EXERCISE DIRECTIONS: The answer is one number: how many lines in the data below hold "gets".

Dataset records:
============

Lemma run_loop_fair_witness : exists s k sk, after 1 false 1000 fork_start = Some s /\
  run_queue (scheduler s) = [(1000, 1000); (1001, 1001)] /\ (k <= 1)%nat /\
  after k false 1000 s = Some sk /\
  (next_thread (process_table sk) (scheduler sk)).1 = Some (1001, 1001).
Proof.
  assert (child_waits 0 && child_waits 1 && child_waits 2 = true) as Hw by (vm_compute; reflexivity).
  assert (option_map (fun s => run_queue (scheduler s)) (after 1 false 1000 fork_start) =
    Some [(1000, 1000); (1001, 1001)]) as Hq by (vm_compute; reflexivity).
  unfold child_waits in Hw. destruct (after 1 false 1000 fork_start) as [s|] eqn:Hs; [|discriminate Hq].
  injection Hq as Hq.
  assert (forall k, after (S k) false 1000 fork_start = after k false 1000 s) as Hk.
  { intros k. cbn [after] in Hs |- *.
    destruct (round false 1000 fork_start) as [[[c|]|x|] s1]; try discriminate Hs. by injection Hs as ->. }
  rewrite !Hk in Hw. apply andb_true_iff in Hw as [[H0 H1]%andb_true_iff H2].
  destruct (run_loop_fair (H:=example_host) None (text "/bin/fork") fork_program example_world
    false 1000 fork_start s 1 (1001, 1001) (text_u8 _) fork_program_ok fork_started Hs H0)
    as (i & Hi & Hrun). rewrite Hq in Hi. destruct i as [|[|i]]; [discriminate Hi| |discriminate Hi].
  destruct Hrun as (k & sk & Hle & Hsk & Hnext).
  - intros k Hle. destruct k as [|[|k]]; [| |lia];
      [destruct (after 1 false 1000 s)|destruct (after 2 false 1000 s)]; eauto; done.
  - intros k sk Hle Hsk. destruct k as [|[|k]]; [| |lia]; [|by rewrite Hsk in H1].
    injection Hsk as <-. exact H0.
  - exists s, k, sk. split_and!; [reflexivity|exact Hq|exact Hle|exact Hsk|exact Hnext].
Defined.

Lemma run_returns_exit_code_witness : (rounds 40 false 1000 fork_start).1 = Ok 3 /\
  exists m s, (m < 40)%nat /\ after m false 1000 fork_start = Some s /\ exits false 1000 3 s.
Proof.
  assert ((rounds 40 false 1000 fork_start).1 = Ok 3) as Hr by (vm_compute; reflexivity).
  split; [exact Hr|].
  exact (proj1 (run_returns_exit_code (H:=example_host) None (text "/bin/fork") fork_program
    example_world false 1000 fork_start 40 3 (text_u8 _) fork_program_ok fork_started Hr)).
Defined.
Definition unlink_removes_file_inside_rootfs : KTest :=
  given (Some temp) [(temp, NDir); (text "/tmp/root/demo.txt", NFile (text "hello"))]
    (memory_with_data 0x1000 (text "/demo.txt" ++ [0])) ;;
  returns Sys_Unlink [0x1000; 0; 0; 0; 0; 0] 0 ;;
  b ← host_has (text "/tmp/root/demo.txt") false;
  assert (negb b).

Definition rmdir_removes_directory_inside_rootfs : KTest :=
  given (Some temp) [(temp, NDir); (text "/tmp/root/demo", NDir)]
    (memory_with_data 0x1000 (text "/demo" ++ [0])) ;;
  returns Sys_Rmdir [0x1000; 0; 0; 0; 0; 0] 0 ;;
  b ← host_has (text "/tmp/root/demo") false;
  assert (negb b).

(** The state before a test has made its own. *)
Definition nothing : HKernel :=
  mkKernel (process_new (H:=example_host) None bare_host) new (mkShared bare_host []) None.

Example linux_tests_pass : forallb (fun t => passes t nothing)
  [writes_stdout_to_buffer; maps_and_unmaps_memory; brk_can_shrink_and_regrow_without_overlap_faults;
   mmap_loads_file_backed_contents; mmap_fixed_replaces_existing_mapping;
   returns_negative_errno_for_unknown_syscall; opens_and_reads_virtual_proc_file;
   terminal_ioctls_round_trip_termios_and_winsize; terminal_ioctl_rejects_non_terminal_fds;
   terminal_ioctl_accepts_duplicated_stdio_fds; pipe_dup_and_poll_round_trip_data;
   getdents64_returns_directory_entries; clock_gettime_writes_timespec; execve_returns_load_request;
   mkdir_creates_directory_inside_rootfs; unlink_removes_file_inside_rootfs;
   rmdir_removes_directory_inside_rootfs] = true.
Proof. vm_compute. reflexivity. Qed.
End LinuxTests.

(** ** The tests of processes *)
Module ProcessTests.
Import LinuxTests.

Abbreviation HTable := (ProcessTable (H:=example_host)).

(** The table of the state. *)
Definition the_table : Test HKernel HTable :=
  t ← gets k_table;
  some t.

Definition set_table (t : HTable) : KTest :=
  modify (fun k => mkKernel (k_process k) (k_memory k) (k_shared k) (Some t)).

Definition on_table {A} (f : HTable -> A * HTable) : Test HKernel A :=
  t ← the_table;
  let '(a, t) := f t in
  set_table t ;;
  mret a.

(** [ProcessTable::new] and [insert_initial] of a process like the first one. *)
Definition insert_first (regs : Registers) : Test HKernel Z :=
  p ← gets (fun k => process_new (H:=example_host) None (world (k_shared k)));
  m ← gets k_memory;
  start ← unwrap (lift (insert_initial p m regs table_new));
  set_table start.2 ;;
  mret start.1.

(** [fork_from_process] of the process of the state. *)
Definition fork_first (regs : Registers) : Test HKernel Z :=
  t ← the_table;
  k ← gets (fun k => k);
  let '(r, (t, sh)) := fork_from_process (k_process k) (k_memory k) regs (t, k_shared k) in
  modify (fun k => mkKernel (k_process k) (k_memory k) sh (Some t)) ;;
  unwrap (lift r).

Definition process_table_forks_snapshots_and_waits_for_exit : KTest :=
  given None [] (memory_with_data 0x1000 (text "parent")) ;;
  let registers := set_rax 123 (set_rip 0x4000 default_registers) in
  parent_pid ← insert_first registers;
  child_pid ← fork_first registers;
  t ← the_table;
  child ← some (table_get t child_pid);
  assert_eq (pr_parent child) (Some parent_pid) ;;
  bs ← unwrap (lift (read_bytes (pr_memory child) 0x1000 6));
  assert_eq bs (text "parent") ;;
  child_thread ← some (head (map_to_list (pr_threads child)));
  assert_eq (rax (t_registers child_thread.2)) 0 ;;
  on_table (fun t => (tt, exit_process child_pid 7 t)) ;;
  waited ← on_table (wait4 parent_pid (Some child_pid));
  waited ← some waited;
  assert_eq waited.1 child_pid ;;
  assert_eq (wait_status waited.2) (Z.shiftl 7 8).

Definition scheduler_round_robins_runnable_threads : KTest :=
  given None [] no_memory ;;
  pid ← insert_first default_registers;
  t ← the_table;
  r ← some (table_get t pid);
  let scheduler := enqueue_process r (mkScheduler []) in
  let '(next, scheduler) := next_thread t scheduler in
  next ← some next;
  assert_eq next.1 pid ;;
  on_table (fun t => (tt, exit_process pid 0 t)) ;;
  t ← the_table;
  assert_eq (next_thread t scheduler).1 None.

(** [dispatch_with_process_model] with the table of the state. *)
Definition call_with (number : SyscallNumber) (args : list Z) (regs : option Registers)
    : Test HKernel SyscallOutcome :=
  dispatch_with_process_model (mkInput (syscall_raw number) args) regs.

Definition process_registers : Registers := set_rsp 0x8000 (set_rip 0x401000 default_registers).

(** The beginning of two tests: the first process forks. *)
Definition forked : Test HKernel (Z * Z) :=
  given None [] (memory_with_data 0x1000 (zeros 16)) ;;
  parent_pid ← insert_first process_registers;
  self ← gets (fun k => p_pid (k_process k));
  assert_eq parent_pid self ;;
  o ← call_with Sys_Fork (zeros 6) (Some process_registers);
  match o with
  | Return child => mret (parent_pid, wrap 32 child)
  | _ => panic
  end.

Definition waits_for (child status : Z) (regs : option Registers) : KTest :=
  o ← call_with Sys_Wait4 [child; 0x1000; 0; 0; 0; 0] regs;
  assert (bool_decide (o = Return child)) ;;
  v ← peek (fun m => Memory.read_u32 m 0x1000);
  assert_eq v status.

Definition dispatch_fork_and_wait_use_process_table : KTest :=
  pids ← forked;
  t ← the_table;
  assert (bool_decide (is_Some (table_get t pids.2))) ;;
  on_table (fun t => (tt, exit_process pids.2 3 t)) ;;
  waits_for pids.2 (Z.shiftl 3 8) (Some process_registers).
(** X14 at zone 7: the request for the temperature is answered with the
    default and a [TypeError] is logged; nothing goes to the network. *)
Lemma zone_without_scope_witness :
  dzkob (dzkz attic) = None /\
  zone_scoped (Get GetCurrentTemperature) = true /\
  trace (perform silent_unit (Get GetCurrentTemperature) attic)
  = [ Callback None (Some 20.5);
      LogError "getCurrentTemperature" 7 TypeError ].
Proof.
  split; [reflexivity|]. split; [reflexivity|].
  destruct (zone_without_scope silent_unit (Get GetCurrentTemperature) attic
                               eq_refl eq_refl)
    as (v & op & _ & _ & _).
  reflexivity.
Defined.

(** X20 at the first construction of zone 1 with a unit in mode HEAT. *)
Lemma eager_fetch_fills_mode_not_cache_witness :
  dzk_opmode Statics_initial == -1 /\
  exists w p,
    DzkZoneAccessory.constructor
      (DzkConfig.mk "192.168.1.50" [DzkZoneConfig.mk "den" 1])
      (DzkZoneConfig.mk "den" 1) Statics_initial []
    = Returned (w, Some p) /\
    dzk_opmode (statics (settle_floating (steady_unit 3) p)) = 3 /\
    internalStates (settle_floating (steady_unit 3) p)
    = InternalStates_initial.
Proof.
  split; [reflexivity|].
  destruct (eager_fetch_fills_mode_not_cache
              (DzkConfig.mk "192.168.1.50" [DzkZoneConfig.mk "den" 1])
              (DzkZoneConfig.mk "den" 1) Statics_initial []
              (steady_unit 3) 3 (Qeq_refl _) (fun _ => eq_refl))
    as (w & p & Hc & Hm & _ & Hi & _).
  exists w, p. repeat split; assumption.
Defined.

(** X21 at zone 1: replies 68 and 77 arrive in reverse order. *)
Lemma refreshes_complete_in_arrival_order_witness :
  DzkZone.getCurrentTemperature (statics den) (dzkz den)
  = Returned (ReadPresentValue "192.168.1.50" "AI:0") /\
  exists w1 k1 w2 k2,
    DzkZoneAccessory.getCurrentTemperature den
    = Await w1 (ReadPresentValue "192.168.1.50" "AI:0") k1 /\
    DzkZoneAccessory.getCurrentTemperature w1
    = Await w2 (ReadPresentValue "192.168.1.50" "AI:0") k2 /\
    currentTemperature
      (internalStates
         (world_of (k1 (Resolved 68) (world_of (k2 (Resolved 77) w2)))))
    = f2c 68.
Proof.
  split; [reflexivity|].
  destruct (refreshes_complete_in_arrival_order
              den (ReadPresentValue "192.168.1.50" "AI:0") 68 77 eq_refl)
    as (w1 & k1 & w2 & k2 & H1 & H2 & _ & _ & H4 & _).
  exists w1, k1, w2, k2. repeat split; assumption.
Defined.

============

OUTPUT FOR THIS EXERCISE: 5